# Your opinions please on my Pasture Management (Alberta)



## LisaG (Nov 11, 2012)

I'm in Saskatchewan, but I think our situations would be similar enough to offer a few thoughts:

1. Winter grazing the hay field is a great idea as long as it's not too rich for your horses, and as long as there's adequate grass and the snow isn't too deep. It will benefit the hay because the horse manure will add nutrients to the soil. In fact, if you don't graze it, you'll have to artificially fertilize it every few years to maintain fertility.

2. Have you thought of multi-species grazing for your summer paddock to cut the chances of founder? If you have a neighbour with a few cattle, you could have the cattle graze the pasture ahead of the horses, then send the horses in a few days after the cattle are done. You'll just need to make sure the pasture doesn't get overgrazed at any point.

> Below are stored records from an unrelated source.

(* ===== verification/TopicPayloadPoolFacts.v ===== *)
(** * Payloads are shared but never reused while held: the invariant of the payload pool *)

From Stdlib Require Import ZArith Lia ZifyBool.
From stdpp Require Import base numbers option gmap list.
From S2P Require Import Prelude TopicPayloadPool.

Open Scope Z_scope.

(** The number of holders of a payload. *)
Definition holders (n : nat) (held : list nat) : Z := Z.of_nat (length (filter (eq n) held)).

(** The pool with the payloads [held], one entry per holder, and the payloads [out] that are
    neither free nor held: the vector of all the payloads has no duplicates and every node knows
    its place; the counter of a node is the number of its holders; a payload is free when nobody
    holds it. *)
Record pool_ok (held out : list nat) (p : TopicPayloadPool) : Prop := {
  pk_all : NoDup (tp_all p);
  pk_free : NoDup (tp_free p);
  pk_index : ∀ i n, tp_all p !! i = Some n → ∃ x, tp_nodes p !! n = Some x ∧ data_index x = Z.of_nat i;
  pk_node : ∀ n x, tp_nodes p !! n = Some x →
    n ∈ tp_all p ∧ (n < tp_next p)%nat ∧ ref_counter x = holders n held ∧
    0 <= data_size x ∧ length (node_data x) = Z.to_nat (data_size x);
  pk_avail : ∀ n, n ∈ tp_free p ↔ n ∈ tp_all p ∧ (n ∉ held) ∧ (n ∉ out);
  pk_held : ∀ n, n ∈ held ∨ n ∈ out → n ∈ tp_all p;
  pk_bounds : tp_size p < 2 ^ 32 ∧ 0 <= tp_max p < 2 ^ 32 ∧ 0 <= tp_minimum p < 2 ^ 32 ∧ 0 <= tp_finite_max p < 2 ^ 32
}.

3. I would stockpile plenty of hay for winters. Four of our horses (one a Belgian) will go through a round bale in just over a week. And if it's a hard winter, you might get wildlife snacking on it, too, which is pretty difficult to prevent.


----------



## Shropshirerosie (Jan 24, 2012)

Thank you LisaG, your input is appreciated.


----------



## Phly (Nov 14, 2012)

My biggest concern with horses on the hay field (as far as production) would be as it thaws and gets muddy they will tear it up and hurt the years growth.
_Posted via Mobile Device_


----------



## Shropshirerosie (Jan 24, 2012)

Phly said:


> My biggest concern with horses on the hay field (as far as production) would be as it thaws and gets muddy they will tear it up and hurt the years growth.
> _Posted via Mobile Device_


So if they went on it for say December, January and Feb, then came off before the April thaw that might work?


----------



## Phly (Nov 14, 2012)

I'd think so. As long as its frozen they shouldn't hurt the roots.
_Posted via Mobile Device_


----------



## LisaG (Nov 11, 2012)

Phly said:


> My biggest concern with horses on the hay field (as far as production) would be as it thaws and gets muddy they will tear it up and hurt the years growth.
> _Posted via Mobile Device_


Hm, didn't think of that.

We haven't had that problem with our pasture. I guess it will depend on your soil type, slope, type of hay, etc... in that field. You should probably check with some of the locals.


----------



## Shropshirerosie (Jan 24, 2012)

Thank you very much Phly


----------



## Left Hand Percherons (Feb 1, 2011)

Just some points you missed.

First cutting will always be a higher yield than second. It will typically be of lesser quality but that doesn't seem to be an issue with your horses. Might even be a better choice as it will be lower in calories as well (less alfalfa). 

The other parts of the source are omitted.